*** Opening EXTRACTED DATA ***

(** Whoever is registered stays so, whatever a later start does. *)
Lemma later_start d config_path a i config s :
  fs_fault OpMetadata (runtime_path_for d) = None →
  (∀ p, config_path = Some p → ¬ store_paths p (runtime_path_for d)) →
  registered d a i (en_world s) →
  let '(r, s') := start_agent d config_path config s in
  registered d a i (en_world s') ∧ enroll_posts s' = enroll_posts s ∧
  match r with
  | inr ExistingStateIdentity => ic_agent_id (en_config s') = Some a
  | inr ExistingConfigIdentity => has_config_identity config = true ∧ ic_agent_id (en_config s') = ic_agent_id config
  | inr _ => False
  | inl _ => True
  end.
Proof.
  intros Hf Hp Hreg. destruct (start_agent d config_path config s) as [r s'] eqn:E.
  unfold start_agent in E. apply em_bind_inv in E as [(e & [=] & _)|([] & s1 & Hc & E)].
  injection Hc as <-. set (s1 := mk_enrollee (en_world s) config (en_events s)) in *.
  change (registered d a i (en_world s1)) in Hreg. change (enroll_posts s) with (enroll_posts s1).
  unfold ensure_enrolled in E. apply em_bind_inv in E as [(e & [=] & _)|(c & s2 & Hc & E)].
  injection Hc as <- <-. change (en_config s1) with config in E. destruct (has_config_identity config) eqn:Hid.
  { assert (Hs : stays d s1 s').
    { assert (Hu : urespects (stays d) (scrub_if config_path;; mret (M := EnM Enrollee) ExistingConfigIdentity)).
      { apply urespects_bind; [apply _|by apply scrub_if_stays|]. intros _. by apply urespects_ret, _. }
      specialize (Hu s1). by rewrite E in Hu. }
    destruct Hs as [Hsr Hsa _ Hsp]. split_and!; [auto|done|].
    apply em_bind_inv in E as [(e & _ & ->)|(? & ? & _ & E)]; [done|]. injection E as <- <-. done. }
  destruct (load_state_run d a i s1 Hf Hreg) as (r1 & s2 & El & Hr1 & Hw & Hev & Hok & Herr).
  apply em_bind_inv in E as [(e & He & ->)|(known & s3 & Hk & E)].
  { rewrite El in He. injection He as -> ->. rewrite Hw. unfold enroll_posts. by rewrite Hev. }
  rewrite El in Hk. injection Hk as -> ->. destruct Hr1 as [[= ->]|[? [=]]].
  destruct (Hok eq_refl) as [Ha Hi].
  assert (Hs : stays d s3 s').
  { assert (Hu : urespects (stays d) (renew_credential_if_due d;; scrub_if config_path;; mret (M := EnM Enrollee) ExistingStateIdentity)).
    { apply urespects_bind; [apply _|apply renewal_stays|]. intros _.
      apply urespects_bind; [apply _|by apply scrub_if_stays|]. intros _. by apply urespects_ret, _. }
    specialize (Hu s3). by rewrite E in Hu. }
  destruct Hs as [Hsr Hsa _ Hsp]. split_and!.
  - apply Hsr. by rewrite Hw.
  - rewrite Hsp. unfold enroll_posts. by rewrite Hev.
  - apply em_bind_inv in E as [(e & _ & ->)|(? & ? & _ & E)]; [done|].
    apply em_bind_inv in E as [(e & _ & ->)|(? & ? & _ & E)]; [done|]. injection E as <- <-. by rewrite Hsa.
Qed.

*** Closing EXTRACTED DATA ***

WHAT IS BEING ASKED.
With every line intact, reproduce the listing verbatim.

RESPONSE BELOW.
(** Whoever is registered stays so, whatever a later start does. *)
Lemma later_start d config_path a i config s :
  fs_fault OpMetadata (runtime_path_for d) = None →
  (∀ p, config_path = Some p → ¬ store_paths p (runtime_path_for d)) →
  registered d a i (en_world s) →
  let '(r, s') := start_agent d config_path config s in
  registered d a i (en_world s') ∧ enroll_posts s' = enroll_posts s ∧
  match r with
  | inr ExistingStateIdentity => ic_agent_id (en_config s') = Some a
  | inr ExistingConfigIdentity => has_config_identity config = true ∧ ic_agent_id (en_config s') = ic_agent_id config
  | inr _ => False
  | inl _ => True
  end.
Proof.
  intros Hf Hp Hreg. destruct (start_agent d config_path config s) as [r s'] eqn:E.
  unfold start_agent in E. apply em_bind_inv in E as [(e & [=] & _)|([] & s1 & Hc & E)].
  injection Hc as <-. set (s1 := mk_enrollee (en_world s) config (en_events s)) in *.
  change (registered d a i (en_world s1)) in Hreg. change (enroll_posts s) with (enroll_posts s1).
  unfold ensure_enrolled in E. apply em_bind_inv in E as [(e & [=] & _)|(c & s2 & Hc & E)].
  injection Hc as <- <-. change (en_config s1) with config in E. destruct (has_config_identity config) eqn:Hid.
  { assert (Hs : stays d s1 s').
    { assert (Hu : urespects (stays d) (scrub_if config_path;; mret (M := EnM Enrollee) ExistingConfigIdentity)).
      { apply urespects_bind; [apply _|by apply scrub_if_stays|]. intros _. by apply urespects_ret, _. }
      specialize (Hu s1). by rewrite E in Hu. }
    destruct Hs as [Hsr Hsa _ Hsp]. split_and!; [auto|done|].
    apply em_bind_inv in E as [(e & _ & ->)|(? & ? & _ & E)]; [done|]. injection E as <- <-. done. }
  destruct (load_state_run d a i s1 Hf Hreg) as (r1 & s2 & El & Hr1 & Hw & Hev & Hok & Herr).
  apply em_bind_inv in E as [(e & He & ->)|(known & s3 & Hk & E)].
  { rewrite El in He. injection He as -> ->. rewrite Hw. unfold enroll_posts. by rewrite Hev. }
  rewrite El in Hk. injection Hk as -> ->. destruct Hr1 as [[= ->]|[? [=]]].
  destruct (Hok eq_refl) as [Ha Hi].
  assert (Hs : stays d s3 s').
  { assert (Hu : urespects (stays d) (renew_credential_if_due d;; scrub_if config_path;; mret (M := EnM Enrollee) ExistingStateIdentity)).
    { apply urespects_bind; [apply _|apply renewal_stays|]. intros _.
      apply urespects_bind; [apply _|by apply scrub_if_stays|]. intros _. by apply urespects_ret, _. }
    specialize (Hu s3). by rewrite E in Hu. }
  destruct Hs as [Hsr Hsa _ Hsp]. split_and!.
  - apply Hsr. by rewrite Hw.
  - rewrite Hsp. unfold enroll_posts. by rewrite Hev.
  - apply em_bind_inv in E as [(e & _ & ->)|(? & ? & _ & E)]; [done|].
    apply em_bind_inv in E as [(e & _ & ->)|(? & ? & _ & E)]; [done|]. injection E as <- <-. by rewrite Hsa.
Qed.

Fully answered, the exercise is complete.